For perspective, that's about twice the production of Devon Energy's Jackfish 1 and 2, which currently produces 48,000 barrels of oil per day. That's nothing against Jackfish -- production there is up more than 40% year over year. Despite recent challenges in takeaway capacity out of the oil sands, this is one of the best oil plays in North America. If the Keystone XL pipeline from TransCanada is finally approved, it would be a big help in getting this oil to our refiners and bypassing more expensive railway transport options.
ConocoPhillips should begin to see a boost out of its U.K. production as its Jasmine project comes online. The company is spending $2.5 billion on this and other projects in the area. Once complete next year, these projects should drive incremental production of more than 55,000 barrels of oil equivalent per day. Jasmine, which is the largest recent discovery in the U.K., is the fourth project developed out of its J-Block, with first production expected to come online later this year.
Conoco sees major projects driving production in Norway for more than 40 years. Its five-year investment plan totals $4 billion, with its Ekofisk South and Eldfisk projects being a big driver of additional production. The Greater Ekofisk Area, which is a co-venture with Total and Statoil among others, will gradually ramp up production by nearly 60,000 barrels of oil equivalent per day by 2017. This is a great asset as production will be tied to Brent crude pricing, which will be an important driver for Conoco's margins and profits.
Conoco's projects in Malasyia are ramping up over the next year, with production eventually growing by 70,000 barrels of oil equivalent per day by 2015. With four developments in the works, the company's spending is on par with its U.K. investment of $2.5 billion over five years. However, there's additional upside here for future growth beyond what's already in the plans. As with any oil and gas project, the opportunity to capture upside over time will be important as it will help to offset the declines seen elsewhere.
Australia Pacific LNG
The final major project in development is an LNG export facility in Australia.
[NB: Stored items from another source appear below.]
(** * MBU_Driftsstatus_Rapporter: the operations-report robot

    A shallow embedding of [robot_framework/process.py] and
    [robot_framework/sub_processes/report_handler.py].

    - Python [str] values are byte strings holding the UTF-8 encoding of the
      source literal.
    - A [dict] is an association list in insertion order.
    - The methods of [ReportGenerator] that touch the database, the mail server
      or the console are written in a state-and-exception monad over [world].
    - The four SQL texts are given their relational meaning over the two tables
      they read. *)

From Stdlib Require Import String Ascii List ZArith Arith Bool Lia.
From Stdlib Require Import DecimalString Sorted Permutation.
Import ListNotations.
Open Scope string_scope.

(* ================================================================= *)
(** ** Strings *)

Module Str.

(** [needle in hay], Python's substring test. *)
Fixpoint contains (needle hay : string) : bool :=
  String.prefix needle hay ||
  match hay with
  | EmptyString => false
  | String _ rest => contains needle rest
  end.

(** [hay.endswith(needle)]. *)
Fixpoint endswith (hay needle : string) : bool :=
  String.eqb hay needle ||
  match hay with
  | EmptyString => false
  | String _ rest => endswith rest needle
  end.

(** [''.join(parts)]. *)
Definition join (parts : list string) : string := String.concat "" parts.

(** [s.zfill(width)] for a string of digits. *)
Definition zfill (width : nat) (s : string) : string :=
  String.concat "" (repeat "0" (width - String.length s)) ++ s.

End Str.

(* ================================================================= *)
(** ** Values and rows *)

(** A naive [datetime.datetime], as pyodbc returns for a DATETIME column. *)
Record datetime := mkDatetime {
  year : nat; month : nat; day : nat;
  hour : nat; minute : nat; second : nat; microsecond : nat
}.

Definition dt_fields (d : datetime) : list nat :=
  [year d; month d; day d; hour d; minute d; second d; microsecond d].

Fixpoint lex_ltb (a b : list nat) : bool :=
  match a, b with
  | x :: a', y :: b' => (x <? y)%nat || ((x =? y)%nat && lex_ltb a' b')
  | [], _ :: _ => true
  | _, [] => false
  end.

(** Chronological order of two timestamps. *)
Definition dt_ltb (a b : datetime) : bool := lex_ltb (dt_fields a) (dt_fields b).

(** The scalar values a cell can hold. *)
Inductive value :=
| VNone
| VStr (s : string)
| VInt (n : Z)
| VDatetime (d : datetime).

Definition nat_digits (n : nat) : string := NilZero.string_of_uint (Nat.to_uint n).

(** [str(d)] is [d.isoformat(sep=' ')]. *)
Definition datetime_str (d : datetime) : string :=
  Str.zfill 4 (nat_digits (year d)) ++ "-" ++ Str.zfill 2 (nat_digits (month d)) ++ "-"
  ++ Str.zfill 2 (nat_digits (day d)) ++ " "
  ++ Str.zfill 2 (nat_digits (hour d)) ++ ":" ++ Str.zfill 2 (nat_digits (minute d)) ++ ":"
  ++ Str.zfill 2 (nat_digits (second d))
  ++ (if (microsecond d =? 0)%nat then ""
      else "." ++ Str.zfill 6 (nat_digits (microsecond d))).

(** What [f'{value}'] puts in the string: [format(value, '')], that is
    [str(value)]. *)
Definition py_str (v : value) : string :=
  match v with
  | VNone => "None"
  | VStr s => s
  | VInt n => NilZero.string_of_int (Z.to_int n)
  | VDatetime d => datetime_str d
  end.

(** A [dict] with string keys, in insertion order. *)
Definition pydict := list (string * value).

Module Dict.

Definition keys (d : pydict) : list string := map fst d.
Definition values (d : pydict) : list value := map snd d.
(** X13.  A run of [assert_dtype] initialises the module at most once
    and applies it at most twice, whatever the library does.  A run
    without an initialisation makes no cast, no application and no
    assertion.  When [init_fn] raises, the run ends there with that
    exception: nothing is cast and the module is never applied.  When
    the first application raises, the run ends there with that
    exception, after one application and before any assertion. *)
Theorem assert_dtype_call_bounds
        (lib : Library) (env : Env) (test_dtype : DType)
        (module_fn : M Module) (shp : list nat) (input_dtype : DType) :
  let run := assert_dtype lib env test_dtype module_fn shp input_dtype in
  let rng := PRNGKey lib 42 in
  let T := transform_with_state lib (g lib module_fn) in
  let x0 := random_uniform lib rng shp in
  List.length (filter is_init (trace run)) <= 1 /\
  List.length (filter is_apply (trace run)) <= 2 /\
  (filter is_init (trace run) = [] ->
   filter is_cast_or_assert (trace run) = [] /\
   filter is_apply (trace run) = []) /\
  (forall msg,
      platform (first_device env) = "tpu" -> input_dtype = float32 ->
      init_fn T rng x0 = inl msg ->
      run = ([EvLocalDevices; EvPRNGKey 42; EvTransform; EvUniform rng shp;
              EvInit rng x0], inl (LibraryError msg))) /\
  (forall params state msg,
      platform (first_device env) = "tpu" -> input_dtype = float32 ->
      init_fn T rng x0 = inr (params, state) ->
      apply_fn T (tree_map (cast_f32 lib test_dtype) params)
               (tree_map (cast_f32 lib test_dtype) state)
               rng (astype lib x0 test_dtype) = inl msg ->
      run = ([EvLocalDevices; EvPRNGKey 42; EvTransform; EvUniform rng shp;
              EvInit rng x0]
               ++ casts_of test_dtype (tree_leaves params ++ tree_leaves state)
               ++ [EvAstype x0 test_dtype;
                   EvApply (tree_map (cast_f32 lib test_dtype) params)
                           (tree_map (cast_f32 lib test_dtype) state)
                           rng (astype lib x0 test_dtype)],
             inl (LibraryError msg))).
Proof.
  intros run rng T x0.
  assert (Hcases :
            run = ([EvLocalDevices], outcome run) \/
            (exists msg,
                run = ([EvLocalDevices; EvPRNGKey 42; EvTransform;
                        EvUniform rng shp; EvInit rng x0],
                       inl (LibraryError msg))) \/
            (exists params state,
                input_dtype = float32 /\
                run = prepend
                        ([EvLocalDevices; EvPRNGKey 42; EvTransform;
                          EvUniform rng shp; EvInit rng x0]
                           ++ casts_of test_dtype
                                       (tree_leaves params ++ tree_leaves state)
                           ++ [EvAstype x0 test_dtype])
                        (apply_loop 2 T test_dtype
                                    (tree_map (cast_f32 lib test_dtype) params)
                                    (tree_map (cast_f32 lib test_dtype) state)
                                    rng (astype lib x0 test_dtype)))).
  { subst run.
    destruct (String.eqb_spec (platform (first_device env)) "tpu") as [Hp | Hp].
    2:{ left. now rewrite assert_dtype_not_tpu. }
    destruct (DType_eqb_spec input_dtype float32) as [Hd | Hd].
    2:{ left. now rewrite assert_dtype_not_float32. }
    subst input_dtype. right.
    destruct (init_fn T rng x0) as [msg | [params state]] eqn:Hinit.
    - left. exists msg. now apply assert_dtype_init_fails.
    - right. exists params, state. split; [reflexivity |].
      now apply assert_dtype_run. }
  split; [| split; [| split; [| split]]].
  - destruct Hcases as [H | [[msg H] | (params & state & _ & H)]];
      rewrite H; [cbn; lia | cbn; lia |].
    unfold prepend. cbn [trace fst].
    rewrite !filter_app, (filter_casts_of is_init) by reflexivity.
    subst rng. rewrite apply_loop_no_init. cbn. lia.
  - destruct Hcases as [H | [[msg H] | (params & state & _ & H)]];
      rewrite H; [cbn; lia | cbn; lia |].
    unfold prepend. cbn [trace fst].
    rewrite filter_app, (filter_is_apply_prefix lib). cbn [app].
    apply apply_loop_count.
  - destruct Hcases as [H | [[msg H] | (params & state & _ & H)]];
      rewrite H; [cbn; intros _; now split | cbn; discriminate |].
    unfold prepend. cbn [trace fst]. intros Hno. exfalso.
    rewrite !filter_app in Hno. cbn in Hno. discriminate.
  - intros msg Hp -> Hinit. subst run.
    now apply assert_dtype_init_fails.
  - intros params state msg Hp -> Hinit Happly. subst run.
    rewrite (assert_dtype_run lib env test_dtype module_fn shp params state
                              Hp Hinit).
    cbn [apply_loop]. unfold apply_call. do 2 mstep. fold rng T x0.
    rewrite Happly. unfold prepend. cbn [lift_lib raise trace outcome fst snd].
    rewrite app_nil_r, <- !app_assoc. reflexivity.
Qed.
Conoco owns a third of the facility, which is scheduled to begin operations in 2015. The facility, which will initially have two export trains, is permitted for two additional trains. While we still debate the merits of LNG exports here in the U.S., in places such as Australia and Mozambique, operators are developing large-scale LNG export facilities to get the gas from production basins to the world market. Only time will tell if we'll join them to the same degree.
My Foolish take
When you add up all these major projects, they should drive 400,000 barrels of oil per day of production growth by 2017. With all of these projects targeting high-margin oil or LNG, ConocoPhillips should easily hit its targeted range of 3% to 5% growth in both production and margins over the next few years. As a ConocoPhillips shareholder, that's exactly what I want to hear.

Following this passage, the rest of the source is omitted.